→ What this task involves
Only the lines below starting at the one containing "Some listeners =>" and ending at the one containing "Definition effective_overrides (overrides" belong in the answer, each copied exactly.

→ The data
****************************************
Definition FindOperator (config : option YanetConfigSpec) (name : string) : result OperatorSpec :=
  match config with
  | None => Err (Errorf "yanetConfig is nil" [])
  | Some config =>
      match list_find (λ o, op_Name o = name) (cmp_Operators (yc_Components config)) with
      | Some (_, operator) => Ok operator
      | None => Err (Errorf "operator %q not found in YanetConfig.spec.components.operators" [AStr name])
      end
  end.

(** ** Overrides *)
Definition resolveDisabledNuma (clusterWide : list Z) (yanet : YanetSpec) : list Z :=
  match (ys_Components yanet ≫= yo_Controlplane) ≫= cpo_DisabledNuma with
  | Some disabled => disabled
  | None => clusterWide
  end.

Definition componentOverride (yanet : YanetSpec) (kind : ComponentKind) (operatorName : string)
    : option YanetComponentOverride :=
  match ys_Components yanet with
  | None => None
  | Some components =>
      match kind with
      | KindControlplane => cpo_Component <$> yo_Controlplane components
      | KindDataplane => dpo_Component <$> yo_Dataplane components
      | KindBirdAdapter => yo_BirdAdapter components
      | KindOperator => yo_Operators components !! operatorName
      | _ => None
      end
  end.

Definition resolveEnabled (override : option YanetComponentOverride) : bool :=
  match override with
  | None => true
  | Some override => BoolValue (cov_Enabled override) true
  end.

Definition mergeImage (images : ImagesSpec) (base : ImageRef)
    (override : option YanetContainerOverride) : ResolvedImage :=
  let tag := if bool_decide (ir_Tag base ≠ "") then ir_Tag base else im_Tag images in
  let registry := match ir_Registry base with Some r => r | None => im_Registry images end in
  let prefix := match ir_Prefix base with Some p => p | None => im_Prefix images end in
  match override with
  | None => MkResolvedImage registry prefix (ir_Name base) tag
  | Some override =>
      MkResolvedImage registry prefix
        (if bool_decide (co_Name override ≠ "") then co_Name override else ir_Name base)
        (if bool_decide (co_Tag override ≠ "") then co_Tag override else tag)
  end.

Definition containerOverride (override : option YanetComponentOverride) (name : string)
    : option YanetContainerOverride :=
  match override with
  | Some override => cov_Containers override !! name
  | None => None
  end.

Definition FullPath (i : ResolvedImage) : string :=
  let path := ri_Name i in
  let path := if bool_decide (ri_Prefix i ≠ "") then ri_Prefix i +:+ "/" +:+ path else path in
  let path := if bool_decide (ri_Registry i ≠ "") then ri_Registry i +:+ "/" +:+ path else path in
  if bool_decide (ri_Tag i ≠ "") then path +:+ ":" +:+ ri_Tag i else path.

(** A non-nil listener list is canonicalised to the order grpc, http. *)
Definition resolveListeners (listeners : option (list string)) : option (list string) :=
  match listeners with
  | None => None
  | Some listeners =>
      Some (mjoin ((λ protocol, filter (λ l, l = protocol) listeners) <$> ["grpc"; "http"]))
  end.

(** ** Dataplane *)
Definition resolveDataplaneNetworks `{K8sValidation, MapOrder}
    (defaults : option (list NetworkAttachment)) (yanet : YanetSpec)
    : result (option (list NetworkAttachment) * list string) :=
  ValidateNetworkAttachments (default [] defaults);;
  let selected :=
    match (ys_Components yanet ≫= yo_Dataplane) ≫= dpo_Networks with
    | Some networks => Some networks
    | None => defaults
    end in
  ValidateNetworkAttachments (default [] selected);;
  let resources : gmap string bool :=
    foldl (λ resources attachment, <[na_ResourceName attachment := true]> resources) ∅
      (default [] defaults ++ default [] selected) in
  Ok (selected, sort_strings (map_range resources).*1).

Section sidecars.
Context `{MapOrder}.
Variables (config : YanetConfigSpec) (yanet : YanetSpec) (boxDataplane : BoxDataplane).

(** The override of one wired sidecar. *)
Definition sidecar_override (name : string) : option YanetContainerOverride :=
  match bd_Sidecars boxDataplane !! name with
  | None => None
  | Some _ => (ys_Components yanet ≫= yo_Dataplane) ≫= λ dp, dpo_Sidecars dp !! name
  end.

Definition sidecar_enabled (name : string) : bool :=
  let wired_enabled :=
    match bd_Sidecars boxDataplane !! name with
    | None => false
    | Some slot => BoolValue (bs_Enabled slot) true
    end in
  match sidecar_override name ≫= co_Enabled with
  | Some enabled => enabled
  | None => wired_enabled
  end.

Definition resolve_sidecar (index : nat) (sidecar : SidecarSpec) : ResolvedComponent :=
  let name := sd_Name sidecar in
  let override := sidecar_override name in
  set_rc_Config (sd_Config sidecar)
    (set_rc_ListenerNames (resolveListeners (sd_Listeners sidecar))
      (set_rc_PortIndex (Z.of_nat index)
        (set_rc_Patches (match bd_Sidecars boxDataplane !! name with Some slot => bs_Patches slot | None => [] end)
          (set_rc_SidecarOverride override
            (literal_component KindSidecar name (sidecar_enabled name)
              (mergeImage (yc_Images config) (sd_Image sidecar) override)))))).
Definition effective_overrides (overrides : YanetComponentsOverride) (declared : ComponentsSpec)
    (box : BoxType) : YanetComponentsOverride :=
  MkComponentsOverride
    (match bcs_Controlplane (bt_Components box) with None => None | Some _ => yo_Controlplane overrides end)
    (match bcs_Dataplane (bt_Components box) with
     | None => None
     | Some slot =>
         (λ dp, MkDataplaneOverride (dpo_Component dp) (dpo_Hugepages dp) (dpo_Networks dp)
                  (foldl (λ m kv, if bool_decide (bd_Sidecars slot !! kv.1 = None) then delete kv.1 m else m)
                     (dpo_Sidecars dp) (map_range (dpo_Sidecars dp))))
           <$> yo_Dataplane overrides
     end)
    (match bcs_BirdAdapter (bt_Components box) with None => None | Some _ => yo_BirdAdapter overrides end)
    (foldl (λ m kv,
       if bool_decide (bt_Operators box !! kv.1 = None) then delete kv.1 m
       else <[kv.1 := effective_operator declared kv.1 kv.2]> m)
       (yo_Operators overrides) (map_range (yo_Operators overrides))).

Definition ValidateEffectiveYanetComponentOverrides (overrides : option YanetComponentsOverride)
    (declared : option ComponentsSpec) (box : option BoxType) : result unit :=
  match overrides, declared, box with
  | None, _, _ => Ok tt
  | _, None, _ => Err (Errorf "YanetConfig component palette is nil" [])
  | _, _, None => Err (Errorf "selected YanetConfig boxType is nil" [])
  | Some o, Some d, Some b =>
      ValidateYanetComponentOverrides (Some (effective_overrides o d b)) declared box
  end.

(** [validate]: the warnings of a successful admission, or the rejection.
    [config] is the answer of the API server. *)
Definition validate_yanet (name : string) (spec : YanetSpec) (config : result YanetConfigSpec)
    : result (list goerror) :=
  err_if (63 <? slen name)%nat (Errorf "metadata.name must fit in a 63-character workload label" []);;
  err_if (bool_decide (ys_BoxType spec = "")) (Errorf "spec.boxType is required" []);;
  err_if (bool_decide (IsDNS1123Label (ys_BoxType spec) ≠ []))
    (Errorf "spec.boxType %q is invalid: %s" [AStr (ys_BoxType spec); AStrs (IsDNS1123Label (ys_BoxType spec))]);;
  validateYanetComponentOverrideShape (ys_Components spec);;
  match config with
  | Err e =>
      Ok [Errorf "could not get cluster-wide YanetConfig %q: %v — validating shape only" [AStr YanetConfigName; AErr e]]
  | Ok config =>
      match list_find (λ b, bt_Name b = ys_BoxType spec) (yc_BoxTypes config) with
      | None => Err (Errorf "spec.boxType %q is not defined in the cluster YanetConfig" [AStr (ys_BoxType spec)])
      | Some (_, box) =>
          ValidateYanetComponentOverrides (ys_Components spec) (Some (yc_Components config)) (Some box);;
          Ok []
      end
  end.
****************************************
→ Answer to the exercise
  | Some listeners =>
      Some (mjoin ((λ protocol, filter (λ l, l = protocol) listeners) <$> ["grpc"; "http"]))
  end.

(** ** Dataplane *)
Definition resolveDataplaneNetworks `{K8sValidation, MapOrder}
    (defaults : option (list NetworkAttachment)) (yanet : YanetSpec)
    : result (option (list NetworkAttachment) * list string) :=
  ValidateNetworkAttachments (default [] defaults);;
  let selected :=
    match (ys_Components yanet ≫= yo_Dataplane) ≫= dpo_Networks with
    | Some networks => Some networks
    | None => defaults
    end in
  ValidateNetworkAttachments (default [] selected);;
  let resources : gmap string bool :=
    foldl (λ resources attachment, <[na_ResourceName attachment := true]> resources) ∅
      (default [] defaults ++ default [] selected) in
  Ok (selected, sort_strings (map_range resources).*1).

Section sidecars.
Context `{MapOrder}.
Variables (config : YanetConfigSpec) (yanet : YanetSpec) (boxDataplane : BoxDataplane).

(** The override of one wired sidecar. *)
Definition sidecar_override (name : string) : option YanetContainerOverride :=
  match bd_Sidecars boxDataplane !! name with
  | None => None
  | Some _ => (ys_Components yanet ≫= yo_Dataplane) ≫= λ dp, dpo_Sidecars dp !! name
  end.

Definition sidecar_enabled (name : string) : bool :=
  let wired_enabled :=
    match bd_Sidecars boxDataplane !! name with
    | None => false
    | Some slot => BoolValue (bs_Enabled slot) true
    end in
  match sidecar_override name ≫= co_Enabled with
  | Some enabled => enabled
  | None => wired_enabled
  end.

Definition resolve_sidecar (index : nat) (sidecar : SidecarSpec) : ResolvedComponent :=
  let name := sd_Name sidecar in
  let override := sidecar_override name in
  set_rc_Config (sd_Config sidecar)
    (set_rc_ListenerNames (resolveListeners (sd_Listeners sidecar))
      (set_rc_PortIndex (Z.of_nat index)
        (set_rc_Patches (match bd_Sidecars boxDataplane !! name with Some slot => bs_Patches slot | None => [] end)
          (set_rc_SidecarOverride override
            (literal_component KindSidecar name (sidecar_enabled name)
              (mergeImage (yc_Images config) (sd_Image sidecar) override)))))).
Definition effective_overrides (overrides : YanetComponentsOverride) (declared : ComponentsSpec)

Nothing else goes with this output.